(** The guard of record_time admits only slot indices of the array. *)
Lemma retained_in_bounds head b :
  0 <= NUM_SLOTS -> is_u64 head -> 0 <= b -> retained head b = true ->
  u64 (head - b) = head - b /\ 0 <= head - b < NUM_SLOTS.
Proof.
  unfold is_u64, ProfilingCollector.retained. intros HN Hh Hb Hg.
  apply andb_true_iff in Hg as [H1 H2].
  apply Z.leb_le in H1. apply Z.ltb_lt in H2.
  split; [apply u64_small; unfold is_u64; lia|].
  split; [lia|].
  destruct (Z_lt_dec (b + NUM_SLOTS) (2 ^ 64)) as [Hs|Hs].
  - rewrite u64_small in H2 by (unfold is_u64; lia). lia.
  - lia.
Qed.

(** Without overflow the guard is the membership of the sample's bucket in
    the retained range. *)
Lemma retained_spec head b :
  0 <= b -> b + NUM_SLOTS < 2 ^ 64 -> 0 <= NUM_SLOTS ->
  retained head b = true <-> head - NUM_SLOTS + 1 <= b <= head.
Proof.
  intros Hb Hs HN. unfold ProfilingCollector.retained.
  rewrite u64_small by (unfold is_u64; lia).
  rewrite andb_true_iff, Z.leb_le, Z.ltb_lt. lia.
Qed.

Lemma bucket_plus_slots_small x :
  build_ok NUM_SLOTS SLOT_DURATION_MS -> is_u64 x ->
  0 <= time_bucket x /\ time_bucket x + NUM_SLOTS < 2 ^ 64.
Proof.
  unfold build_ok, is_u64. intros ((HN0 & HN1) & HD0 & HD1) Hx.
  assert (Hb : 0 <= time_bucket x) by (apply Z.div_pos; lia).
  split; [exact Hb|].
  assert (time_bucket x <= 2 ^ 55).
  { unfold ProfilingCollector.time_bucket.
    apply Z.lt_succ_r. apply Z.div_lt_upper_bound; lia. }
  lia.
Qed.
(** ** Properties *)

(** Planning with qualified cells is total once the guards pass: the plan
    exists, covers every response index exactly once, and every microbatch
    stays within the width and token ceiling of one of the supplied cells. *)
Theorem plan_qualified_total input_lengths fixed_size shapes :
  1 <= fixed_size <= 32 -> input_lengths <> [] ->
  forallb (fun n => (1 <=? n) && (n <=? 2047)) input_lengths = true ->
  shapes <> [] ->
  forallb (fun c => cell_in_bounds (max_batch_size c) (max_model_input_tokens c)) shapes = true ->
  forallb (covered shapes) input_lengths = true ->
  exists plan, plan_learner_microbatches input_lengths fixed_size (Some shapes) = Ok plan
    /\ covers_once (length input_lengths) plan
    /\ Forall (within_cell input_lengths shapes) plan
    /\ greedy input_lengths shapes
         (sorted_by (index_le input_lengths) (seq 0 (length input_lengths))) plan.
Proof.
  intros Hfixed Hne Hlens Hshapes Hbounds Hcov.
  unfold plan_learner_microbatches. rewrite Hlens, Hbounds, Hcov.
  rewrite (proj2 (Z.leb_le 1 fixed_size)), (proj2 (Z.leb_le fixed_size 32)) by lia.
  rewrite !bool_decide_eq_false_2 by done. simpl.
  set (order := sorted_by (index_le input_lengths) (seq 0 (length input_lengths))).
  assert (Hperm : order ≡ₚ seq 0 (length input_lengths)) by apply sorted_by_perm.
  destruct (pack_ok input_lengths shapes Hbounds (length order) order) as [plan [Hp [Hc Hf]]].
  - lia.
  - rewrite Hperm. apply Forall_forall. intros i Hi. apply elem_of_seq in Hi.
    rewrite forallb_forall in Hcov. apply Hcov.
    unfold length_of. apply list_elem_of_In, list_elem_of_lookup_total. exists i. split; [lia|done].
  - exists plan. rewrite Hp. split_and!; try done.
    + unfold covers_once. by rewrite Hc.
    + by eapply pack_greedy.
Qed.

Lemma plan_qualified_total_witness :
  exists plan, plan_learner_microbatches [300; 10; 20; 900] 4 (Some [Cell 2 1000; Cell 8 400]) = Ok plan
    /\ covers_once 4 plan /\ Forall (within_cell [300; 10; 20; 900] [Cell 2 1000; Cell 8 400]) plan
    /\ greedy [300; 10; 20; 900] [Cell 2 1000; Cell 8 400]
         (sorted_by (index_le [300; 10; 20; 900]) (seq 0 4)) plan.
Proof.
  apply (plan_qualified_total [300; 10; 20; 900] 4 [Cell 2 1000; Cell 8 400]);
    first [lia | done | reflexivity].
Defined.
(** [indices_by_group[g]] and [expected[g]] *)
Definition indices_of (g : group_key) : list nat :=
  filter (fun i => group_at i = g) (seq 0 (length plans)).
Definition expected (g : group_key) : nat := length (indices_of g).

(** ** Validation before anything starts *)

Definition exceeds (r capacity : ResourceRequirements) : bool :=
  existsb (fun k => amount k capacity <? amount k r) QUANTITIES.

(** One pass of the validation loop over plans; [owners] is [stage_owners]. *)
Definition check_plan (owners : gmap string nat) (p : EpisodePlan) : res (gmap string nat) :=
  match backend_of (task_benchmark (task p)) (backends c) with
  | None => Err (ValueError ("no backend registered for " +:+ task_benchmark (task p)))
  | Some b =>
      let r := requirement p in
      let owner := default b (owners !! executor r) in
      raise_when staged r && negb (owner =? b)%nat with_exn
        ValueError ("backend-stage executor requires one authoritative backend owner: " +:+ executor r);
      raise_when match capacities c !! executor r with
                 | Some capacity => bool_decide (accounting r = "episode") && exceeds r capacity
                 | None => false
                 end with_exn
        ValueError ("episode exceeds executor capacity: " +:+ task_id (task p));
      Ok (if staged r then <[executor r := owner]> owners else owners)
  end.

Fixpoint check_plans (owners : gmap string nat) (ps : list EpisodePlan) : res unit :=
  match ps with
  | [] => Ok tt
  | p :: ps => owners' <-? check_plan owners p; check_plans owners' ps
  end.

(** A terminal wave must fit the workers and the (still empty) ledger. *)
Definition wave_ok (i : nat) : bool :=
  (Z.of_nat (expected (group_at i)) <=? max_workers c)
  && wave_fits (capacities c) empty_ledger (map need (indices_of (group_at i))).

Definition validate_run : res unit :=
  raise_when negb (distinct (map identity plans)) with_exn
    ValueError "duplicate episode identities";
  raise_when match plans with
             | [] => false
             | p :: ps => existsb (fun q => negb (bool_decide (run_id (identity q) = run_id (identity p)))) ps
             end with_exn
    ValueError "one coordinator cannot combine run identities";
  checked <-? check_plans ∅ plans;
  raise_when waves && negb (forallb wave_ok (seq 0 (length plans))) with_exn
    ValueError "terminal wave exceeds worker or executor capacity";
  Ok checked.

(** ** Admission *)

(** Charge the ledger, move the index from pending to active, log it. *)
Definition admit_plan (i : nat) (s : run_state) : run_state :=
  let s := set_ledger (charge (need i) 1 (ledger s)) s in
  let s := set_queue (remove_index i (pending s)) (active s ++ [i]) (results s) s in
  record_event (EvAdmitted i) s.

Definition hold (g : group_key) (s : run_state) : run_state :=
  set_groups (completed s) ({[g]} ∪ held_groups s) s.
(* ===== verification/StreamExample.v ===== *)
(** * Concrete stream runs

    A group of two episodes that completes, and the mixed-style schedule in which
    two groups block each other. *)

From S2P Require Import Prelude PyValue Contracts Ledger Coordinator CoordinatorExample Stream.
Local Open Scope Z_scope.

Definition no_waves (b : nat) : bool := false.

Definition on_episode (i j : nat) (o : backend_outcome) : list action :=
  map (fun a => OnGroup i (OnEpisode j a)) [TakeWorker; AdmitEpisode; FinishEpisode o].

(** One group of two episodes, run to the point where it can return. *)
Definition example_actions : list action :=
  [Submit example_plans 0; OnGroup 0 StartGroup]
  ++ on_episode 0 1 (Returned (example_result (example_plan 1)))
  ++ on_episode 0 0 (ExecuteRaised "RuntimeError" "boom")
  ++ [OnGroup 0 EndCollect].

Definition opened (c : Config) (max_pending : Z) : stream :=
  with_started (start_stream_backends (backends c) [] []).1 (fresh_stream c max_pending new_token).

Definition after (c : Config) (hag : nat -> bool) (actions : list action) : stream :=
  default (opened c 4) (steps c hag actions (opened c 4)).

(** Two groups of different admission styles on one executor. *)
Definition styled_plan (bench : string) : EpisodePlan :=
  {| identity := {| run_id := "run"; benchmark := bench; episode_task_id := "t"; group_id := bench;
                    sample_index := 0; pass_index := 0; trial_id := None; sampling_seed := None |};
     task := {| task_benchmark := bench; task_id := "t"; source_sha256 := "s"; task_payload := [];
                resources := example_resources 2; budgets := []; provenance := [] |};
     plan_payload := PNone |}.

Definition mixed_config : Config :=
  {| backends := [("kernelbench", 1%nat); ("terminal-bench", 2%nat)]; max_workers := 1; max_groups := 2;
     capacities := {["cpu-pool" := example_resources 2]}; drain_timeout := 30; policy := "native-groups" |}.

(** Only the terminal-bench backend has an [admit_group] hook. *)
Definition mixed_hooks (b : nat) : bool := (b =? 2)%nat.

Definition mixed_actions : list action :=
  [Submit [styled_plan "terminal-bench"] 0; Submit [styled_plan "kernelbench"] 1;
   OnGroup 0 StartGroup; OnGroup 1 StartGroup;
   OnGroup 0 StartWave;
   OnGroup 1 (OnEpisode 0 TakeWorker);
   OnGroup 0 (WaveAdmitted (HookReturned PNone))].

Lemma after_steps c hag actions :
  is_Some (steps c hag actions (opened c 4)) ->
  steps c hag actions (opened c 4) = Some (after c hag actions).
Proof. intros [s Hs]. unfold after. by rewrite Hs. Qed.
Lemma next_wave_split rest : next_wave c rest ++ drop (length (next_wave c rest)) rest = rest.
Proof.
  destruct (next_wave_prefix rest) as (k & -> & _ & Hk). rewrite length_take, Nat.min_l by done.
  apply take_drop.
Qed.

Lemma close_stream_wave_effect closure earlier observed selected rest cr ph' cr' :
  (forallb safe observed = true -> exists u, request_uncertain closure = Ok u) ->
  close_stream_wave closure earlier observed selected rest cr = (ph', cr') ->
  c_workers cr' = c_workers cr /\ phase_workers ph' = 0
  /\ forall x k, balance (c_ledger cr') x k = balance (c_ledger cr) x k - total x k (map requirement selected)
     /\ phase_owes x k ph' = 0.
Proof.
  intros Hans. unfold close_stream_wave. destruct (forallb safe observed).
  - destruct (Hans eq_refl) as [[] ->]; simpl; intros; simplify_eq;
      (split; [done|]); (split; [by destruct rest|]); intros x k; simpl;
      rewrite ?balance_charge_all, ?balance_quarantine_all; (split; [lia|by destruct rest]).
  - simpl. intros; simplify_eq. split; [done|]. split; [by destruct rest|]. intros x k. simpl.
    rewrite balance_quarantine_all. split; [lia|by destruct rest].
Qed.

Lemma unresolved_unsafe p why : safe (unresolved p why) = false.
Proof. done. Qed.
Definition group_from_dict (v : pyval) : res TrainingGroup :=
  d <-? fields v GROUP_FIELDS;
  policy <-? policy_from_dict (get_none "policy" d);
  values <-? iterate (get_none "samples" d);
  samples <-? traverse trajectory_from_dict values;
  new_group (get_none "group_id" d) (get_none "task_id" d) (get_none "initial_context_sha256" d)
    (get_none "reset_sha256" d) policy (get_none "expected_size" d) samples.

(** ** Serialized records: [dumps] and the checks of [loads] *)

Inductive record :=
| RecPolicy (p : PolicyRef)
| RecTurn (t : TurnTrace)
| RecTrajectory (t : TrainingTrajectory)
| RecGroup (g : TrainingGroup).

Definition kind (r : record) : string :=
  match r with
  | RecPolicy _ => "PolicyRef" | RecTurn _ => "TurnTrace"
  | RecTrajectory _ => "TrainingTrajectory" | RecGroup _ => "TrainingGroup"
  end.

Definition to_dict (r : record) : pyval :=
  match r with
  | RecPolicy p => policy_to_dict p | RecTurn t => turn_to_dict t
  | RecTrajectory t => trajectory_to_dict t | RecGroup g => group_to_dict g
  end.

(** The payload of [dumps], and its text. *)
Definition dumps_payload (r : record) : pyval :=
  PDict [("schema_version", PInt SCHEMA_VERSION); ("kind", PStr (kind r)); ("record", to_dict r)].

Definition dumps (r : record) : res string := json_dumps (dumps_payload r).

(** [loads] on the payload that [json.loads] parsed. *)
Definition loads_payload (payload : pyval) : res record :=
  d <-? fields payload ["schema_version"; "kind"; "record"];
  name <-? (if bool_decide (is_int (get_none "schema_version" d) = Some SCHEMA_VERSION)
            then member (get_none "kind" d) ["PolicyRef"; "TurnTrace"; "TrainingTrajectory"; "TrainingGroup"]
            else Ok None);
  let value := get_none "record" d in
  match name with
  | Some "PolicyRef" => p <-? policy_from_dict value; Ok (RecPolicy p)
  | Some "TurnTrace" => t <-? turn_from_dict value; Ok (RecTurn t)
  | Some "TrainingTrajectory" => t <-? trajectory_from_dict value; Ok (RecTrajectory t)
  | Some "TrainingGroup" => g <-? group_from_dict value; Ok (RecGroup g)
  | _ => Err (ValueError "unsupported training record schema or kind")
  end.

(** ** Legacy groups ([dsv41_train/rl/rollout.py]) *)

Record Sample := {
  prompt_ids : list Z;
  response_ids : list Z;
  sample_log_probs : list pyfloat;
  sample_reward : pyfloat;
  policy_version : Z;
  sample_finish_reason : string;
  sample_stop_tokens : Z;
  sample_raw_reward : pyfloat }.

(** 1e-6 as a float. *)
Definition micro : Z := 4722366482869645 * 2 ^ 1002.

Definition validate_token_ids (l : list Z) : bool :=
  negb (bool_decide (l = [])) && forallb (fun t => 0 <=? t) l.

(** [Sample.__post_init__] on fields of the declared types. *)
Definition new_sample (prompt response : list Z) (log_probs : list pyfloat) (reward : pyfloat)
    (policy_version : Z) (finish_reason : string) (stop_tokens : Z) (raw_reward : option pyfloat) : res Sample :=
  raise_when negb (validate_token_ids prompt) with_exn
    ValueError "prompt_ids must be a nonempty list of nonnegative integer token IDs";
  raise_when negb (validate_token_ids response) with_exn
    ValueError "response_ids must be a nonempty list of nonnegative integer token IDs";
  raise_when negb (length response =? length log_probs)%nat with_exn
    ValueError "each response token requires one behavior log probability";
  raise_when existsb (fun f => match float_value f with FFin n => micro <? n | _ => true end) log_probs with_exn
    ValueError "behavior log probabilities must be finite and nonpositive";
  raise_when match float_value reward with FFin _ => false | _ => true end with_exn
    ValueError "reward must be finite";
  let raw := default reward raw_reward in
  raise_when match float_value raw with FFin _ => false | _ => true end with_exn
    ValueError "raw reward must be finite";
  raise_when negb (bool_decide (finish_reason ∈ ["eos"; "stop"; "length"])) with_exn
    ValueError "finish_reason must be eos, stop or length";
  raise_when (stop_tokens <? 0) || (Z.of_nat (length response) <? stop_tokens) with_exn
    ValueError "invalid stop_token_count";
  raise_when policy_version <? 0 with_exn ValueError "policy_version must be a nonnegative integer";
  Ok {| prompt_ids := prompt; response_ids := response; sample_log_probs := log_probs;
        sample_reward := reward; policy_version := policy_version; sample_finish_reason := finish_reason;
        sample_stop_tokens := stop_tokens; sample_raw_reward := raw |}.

● ● ●

### What is being asked
All lines above holding the word "else" make up the answer; copy each one.

### Reply
      Ok (if staged r then <[executor r := owner]> owners else owners)
            else Ok None);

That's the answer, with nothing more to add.